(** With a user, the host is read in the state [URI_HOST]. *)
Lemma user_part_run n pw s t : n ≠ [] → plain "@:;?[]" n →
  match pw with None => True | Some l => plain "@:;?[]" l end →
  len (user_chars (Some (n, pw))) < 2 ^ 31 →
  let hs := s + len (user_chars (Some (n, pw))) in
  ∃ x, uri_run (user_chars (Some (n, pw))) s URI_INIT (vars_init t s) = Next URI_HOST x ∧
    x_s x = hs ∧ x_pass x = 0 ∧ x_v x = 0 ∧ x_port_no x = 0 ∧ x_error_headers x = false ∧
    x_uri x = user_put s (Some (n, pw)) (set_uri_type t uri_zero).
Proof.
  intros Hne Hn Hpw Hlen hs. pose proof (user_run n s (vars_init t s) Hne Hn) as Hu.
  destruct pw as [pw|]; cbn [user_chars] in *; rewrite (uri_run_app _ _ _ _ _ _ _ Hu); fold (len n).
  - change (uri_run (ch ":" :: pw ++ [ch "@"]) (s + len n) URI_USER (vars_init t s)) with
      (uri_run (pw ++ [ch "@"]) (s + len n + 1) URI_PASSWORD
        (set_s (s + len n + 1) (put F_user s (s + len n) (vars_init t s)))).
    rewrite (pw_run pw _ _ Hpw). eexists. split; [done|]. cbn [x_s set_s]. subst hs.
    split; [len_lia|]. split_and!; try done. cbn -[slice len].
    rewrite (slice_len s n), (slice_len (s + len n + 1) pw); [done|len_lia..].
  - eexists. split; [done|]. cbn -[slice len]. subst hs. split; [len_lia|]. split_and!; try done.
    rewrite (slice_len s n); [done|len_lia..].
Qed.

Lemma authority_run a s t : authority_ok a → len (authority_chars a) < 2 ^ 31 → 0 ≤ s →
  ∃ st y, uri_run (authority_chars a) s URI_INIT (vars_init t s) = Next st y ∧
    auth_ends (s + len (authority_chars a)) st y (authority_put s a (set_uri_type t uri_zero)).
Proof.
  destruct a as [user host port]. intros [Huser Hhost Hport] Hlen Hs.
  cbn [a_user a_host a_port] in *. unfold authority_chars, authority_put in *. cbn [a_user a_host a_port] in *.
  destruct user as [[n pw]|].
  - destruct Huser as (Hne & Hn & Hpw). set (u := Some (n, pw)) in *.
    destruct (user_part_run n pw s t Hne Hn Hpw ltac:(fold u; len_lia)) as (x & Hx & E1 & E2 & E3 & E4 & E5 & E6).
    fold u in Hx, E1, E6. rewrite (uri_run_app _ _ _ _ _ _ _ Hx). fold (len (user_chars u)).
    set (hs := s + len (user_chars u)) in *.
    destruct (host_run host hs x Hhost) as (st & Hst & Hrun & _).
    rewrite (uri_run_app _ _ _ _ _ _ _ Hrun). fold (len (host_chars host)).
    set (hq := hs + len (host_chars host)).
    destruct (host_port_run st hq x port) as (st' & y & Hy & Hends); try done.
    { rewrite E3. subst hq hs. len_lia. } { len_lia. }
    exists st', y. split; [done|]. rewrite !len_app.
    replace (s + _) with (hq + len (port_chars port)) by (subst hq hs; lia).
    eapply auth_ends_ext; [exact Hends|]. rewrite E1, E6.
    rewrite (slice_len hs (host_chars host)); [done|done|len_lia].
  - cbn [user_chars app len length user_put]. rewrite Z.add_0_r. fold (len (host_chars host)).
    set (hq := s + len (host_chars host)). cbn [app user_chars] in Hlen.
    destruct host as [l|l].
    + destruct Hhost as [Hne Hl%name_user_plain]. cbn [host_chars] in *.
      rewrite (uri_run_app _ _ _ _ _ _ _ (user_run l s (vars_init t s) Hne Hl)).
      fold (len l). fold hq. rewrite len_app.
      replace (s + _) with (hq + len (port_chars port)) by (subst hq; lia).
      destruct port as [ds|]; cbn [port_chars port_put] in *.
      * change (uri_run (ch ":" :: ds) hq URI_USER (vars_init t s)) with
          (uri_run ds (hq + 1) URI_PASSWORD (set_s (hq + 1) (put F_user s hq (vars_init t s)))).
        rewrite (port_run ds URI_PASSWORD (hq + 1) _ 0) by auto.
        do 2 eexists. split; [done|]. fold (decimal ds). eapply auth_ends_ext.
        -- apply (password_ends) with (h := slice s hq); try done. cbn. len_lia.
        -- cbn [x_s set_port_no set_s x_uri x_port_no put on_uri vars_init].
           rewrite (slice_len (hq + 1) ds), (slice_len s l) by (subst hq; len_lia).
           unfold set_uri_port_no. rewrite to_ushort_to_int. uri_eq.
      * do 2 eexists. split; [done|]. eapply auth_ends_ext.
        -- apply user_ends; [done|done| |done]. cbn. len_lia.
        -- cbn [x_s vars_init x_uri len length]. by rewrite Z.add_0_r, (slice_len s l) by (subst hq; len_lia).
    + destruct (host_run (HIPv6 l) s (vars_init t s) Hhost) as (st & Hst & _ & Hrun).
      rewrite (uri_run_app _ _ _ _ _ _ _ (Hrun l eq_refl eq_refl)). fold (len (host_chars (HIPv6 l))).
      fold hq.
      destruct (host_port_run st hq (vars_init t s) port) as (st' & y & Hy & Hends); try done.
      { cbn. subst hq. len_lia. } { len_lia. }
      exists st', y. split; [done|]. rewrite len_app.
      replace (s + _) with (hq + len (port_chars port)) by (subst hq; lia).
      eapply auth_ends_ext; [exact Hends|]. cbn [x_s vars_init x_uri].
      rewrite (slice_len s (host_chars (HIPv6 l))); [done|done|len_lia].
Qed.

◆ ◆ ◆

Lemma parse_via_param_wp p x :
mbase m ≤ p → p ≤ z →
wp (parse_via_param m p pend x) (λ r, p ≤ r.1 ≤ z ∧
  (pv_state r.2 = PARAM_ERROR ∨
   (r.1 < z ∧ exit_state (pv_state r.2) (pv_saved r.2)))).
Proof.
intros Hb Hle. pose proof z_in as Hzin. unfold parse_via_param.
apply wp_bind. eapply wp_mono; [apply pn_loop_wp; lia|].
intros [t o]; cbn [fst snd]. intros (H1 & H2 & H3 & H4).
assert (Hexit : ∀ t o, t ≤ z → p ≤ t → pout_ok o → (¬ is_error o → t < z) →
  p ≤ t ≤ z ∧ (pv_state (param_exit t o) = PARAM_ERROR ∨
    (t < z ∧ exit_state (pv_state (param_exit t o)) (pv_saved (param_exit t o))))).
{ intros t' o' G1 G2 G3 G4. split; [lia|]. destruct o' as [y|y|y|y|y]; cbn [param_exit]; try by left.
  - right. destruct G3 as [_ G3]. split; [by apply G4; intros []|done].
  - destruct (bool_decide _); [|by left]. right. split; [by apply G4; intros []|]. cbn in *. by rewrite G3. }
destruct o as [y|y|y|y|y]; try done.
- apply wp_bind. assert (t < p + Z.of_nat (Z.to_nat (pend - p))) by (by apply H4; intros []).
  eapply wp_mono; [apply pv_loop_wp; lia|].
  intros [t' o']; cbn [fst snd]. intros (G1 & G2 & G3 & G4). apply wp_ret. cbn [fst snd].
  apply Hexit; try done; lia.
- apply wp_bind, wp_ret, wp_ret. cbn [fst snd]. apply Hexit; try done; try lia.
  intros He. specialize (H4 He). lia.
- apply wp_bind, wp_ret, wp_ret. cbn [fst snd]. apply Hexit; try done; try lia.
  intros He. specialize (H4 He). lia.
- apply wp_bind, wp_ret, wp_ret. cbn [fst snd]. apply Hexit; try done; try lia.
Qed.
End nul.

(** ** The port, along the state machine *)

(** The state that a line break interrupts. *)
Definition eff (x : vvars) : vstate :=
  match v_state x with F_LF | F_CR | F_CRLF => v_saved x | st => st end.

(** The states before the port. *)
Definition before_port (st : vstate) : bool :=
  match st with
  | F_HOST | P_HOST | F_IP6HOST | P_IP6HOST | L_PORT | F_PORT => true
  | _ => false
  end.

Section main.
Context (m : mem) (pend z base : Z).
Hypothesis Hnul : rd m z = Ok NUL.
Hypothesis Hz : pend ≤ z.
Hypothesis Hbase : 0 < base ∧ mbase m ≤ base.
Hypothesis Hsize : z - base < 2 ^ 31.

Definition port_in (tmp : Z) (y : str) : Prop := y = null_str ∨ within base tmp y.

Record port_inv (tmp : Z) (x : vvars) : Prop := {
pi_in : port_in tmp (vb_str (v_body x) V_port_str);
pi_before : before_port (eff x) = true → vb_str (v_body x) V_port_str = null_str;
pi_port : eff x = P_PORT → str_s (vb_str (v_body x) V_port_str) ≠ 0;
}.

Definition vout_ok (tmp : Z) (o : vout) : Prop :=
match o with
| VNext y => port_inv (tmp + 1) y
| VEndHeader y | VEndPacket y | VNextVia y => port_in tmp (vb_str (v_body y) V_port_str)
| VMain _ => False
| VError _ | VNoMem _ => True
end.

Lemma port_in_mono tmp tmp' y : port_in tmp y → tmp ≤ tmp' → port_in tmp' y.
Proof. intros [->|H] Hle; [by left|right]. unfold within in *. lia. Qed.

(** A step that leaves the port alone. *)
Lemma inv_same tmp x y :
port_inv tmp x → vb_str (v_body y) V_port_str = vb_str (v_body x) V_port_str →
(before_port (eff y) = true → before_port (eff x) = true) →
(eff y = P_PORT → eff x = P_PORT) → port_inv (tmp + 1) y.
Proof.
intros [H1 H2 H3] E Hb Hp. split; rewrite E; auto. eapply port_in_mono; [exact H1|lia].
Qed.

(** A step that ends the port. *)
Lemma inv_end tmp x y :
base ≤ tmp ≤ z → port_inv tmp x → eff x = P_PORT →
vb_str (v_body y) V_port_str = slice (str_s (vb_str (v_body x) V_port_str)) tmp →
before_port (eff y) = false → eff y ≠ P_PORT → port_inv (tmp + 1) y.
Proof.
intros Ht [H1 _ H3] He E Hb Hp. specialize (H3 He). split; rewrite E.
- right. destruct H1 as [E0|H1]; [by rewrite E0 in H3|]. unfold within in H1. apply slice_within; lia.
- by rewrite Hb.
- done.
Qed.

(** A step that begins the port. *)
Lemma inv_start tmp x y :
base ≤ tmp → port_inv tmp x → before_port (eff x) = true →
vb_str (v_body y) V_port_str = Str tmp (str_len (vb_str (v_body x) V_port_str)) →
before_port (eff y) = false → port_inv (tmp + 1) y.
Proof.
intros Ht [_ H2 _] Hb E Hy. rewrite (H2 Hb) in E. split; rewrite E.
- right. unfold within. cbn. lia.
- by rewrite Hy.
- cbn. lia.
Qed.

◆ ◆ ◆

* What you should do: Give again exactly, and only, the lines above starting at the one with "-- cbn [x_s vars_init" and ending at the one with "Hst & _ & Hrun).".

* Solution to the exercise:
        -- cbn [x_s vars_init x_uri len length]. by rewrite Z.add_0_r, (slice_len s l) by (subst hq; len_lia).
    + destruct (host_run (HIPv6 l) s (vars_init t s) Hhost) as (st & Hst & _ & Hrun).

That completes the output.